--- Task requirements ---
An exact reproduction of all entries is expected.

**** Material provided ****

Lemma packets_loop_deterministic r res1 :
  packets_loop r res1 -> forall res2, packets_loop r res2 -> res1 = res2.
Proof.
  induction 1 as [r H|r e H Hne|r p r' res H Hl IH]; intros res2 H2;
    inversion H2; subst; try congruence.
  rewrite H in H0. inversion H0; subst. f_equal. apply IH; assumption.
Qed.

Lemma packets_loop_total r : exists res, packets_loop r res.
Proof.
  destruct (parse_loop_spec (S (length r)) r [] ltac:(lia)) as [res [H _]]. eauto.
Qed.

Lemma packets_loop_prefix r ps :
  packets_loop r (Ok ps) -> no_err r -> forall t, no_err t ->
  exists ps', packets_loop (r ++ t) (Ok ps') /\ is_prefix ps ps'.
Proof.
  intros H. remember (Ok ps) as res eqn:Hres. revert ps Hres.
  induction H as [r H|r e H Hne|r p r' res H Hl IH]; intros ps Hres Hr t Ht;
    try discriminate.
  - inversion Hres; subst ps.
    assert (Hrt : no_err (r ++ t)).
    { intros k Hk. apply in_app_or in Hk as [Hk|Hk]; [exact (Hr k Hk)|exact (Ht k Hk)]. }
    destruct (packets_loop_total (r ++ t)) as [res Hl].
    destruct (packets_loop_no_err _ _ Hl Hrt) as [ps' ->].
    exists ps'. split; [exact Hl|exists ps'; reflexivity].
  - destruct res as [ps0|e]; inversion Hres; subst ps.
    destruct (Packet_parse_eats _ _ _ H) as [pre [Hr' _]].
    assert (Hnr' : no_err r') by (subst r; exact (no_err_app_r _ _ Hr)).
    destruct (IH ps0 eq_refl Hnr' t Ht) as [ps' [Hl' [l Hp]]].
    exists (p :: ps'). split.
    + exact (loop_next _ p _ (Ok ps') (Packet_parse_extends _ _ _ t H) Hl').
    + exists l. subst ps'. reflexivity.
Qed.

****

--- Exercise output ---
Lemma packets_loop_deterministic r res1 :
  packets_loop r res1 -> forall res2, packets_loop r res2 -> res1 = res2.
Proof.
  induction 1 as [r H|r e H Hne|r p r' res H Hl IH]; intros res2 H2;
    inversion H2; subst; try congruence.
  rewrite H in H0. inversion H0; subst. f_equal. apply IH; assumption.
Qed.

Lemma packets_loop_total r : exists res, packets_loop r res.
Proof.
  destruct (parse_loop_spec (S (length r)) r [] ltac:(lia)) as [res [H _]]. eauto.
Qed.

Lemma packets_loop_prefix r ps :
  packets_loop r (Ok ps) -> no_err r -> forall t, no_err t ->
  exists ps', packets_loop (r ++ t) (Ok ps') /\ is_prefix ps ps'.
Proof.
  intros H. remember (Ok ps) as res eqn:Hres. revert ps Hres.
  induction H as [r H|r e H Hne|r p r' res H Hl IH]; intros ps Hres Hr t Ht;
    try discriminate.
  - inversion Hres; subst ps.
    assert (Hrt : no_err (r ++ t)).
    { intros k Hk. apply in_app_or in Hk as [Hk|Hk]; [exact (Hr k Hk)|exact (Ht k Hk)]. }
    destruct (packets_loop_total (r ++ t)) as [res Hl].
    destruct (packets_loop_no_err _ _ Hl Hrt) as [ps' ->].
    exists ps'. split; [exact Hl|exists ps'; reflexivity].
  - destruct res as [ps0|e]; inversion Hres; subst ps.
    destruct (Packet_parse_eats _ _ _ H) as [pre [Hr' _]].
    assert (Hnr' : no_err r') by (subst r; exact (no_err_app_r _ _ Hr)).
    destruct (IH ps0 eq_refl Hnr' t Ht) as [ps' [Hl' [l Hp]]].
    exists (p :: ps'). split.
    + exact (loop_next _ p _ (Ok ps') (Packet_parse_extends _ _ _ t H) Hl').
    + exists l. subst ps'. reflexivity.
Qed.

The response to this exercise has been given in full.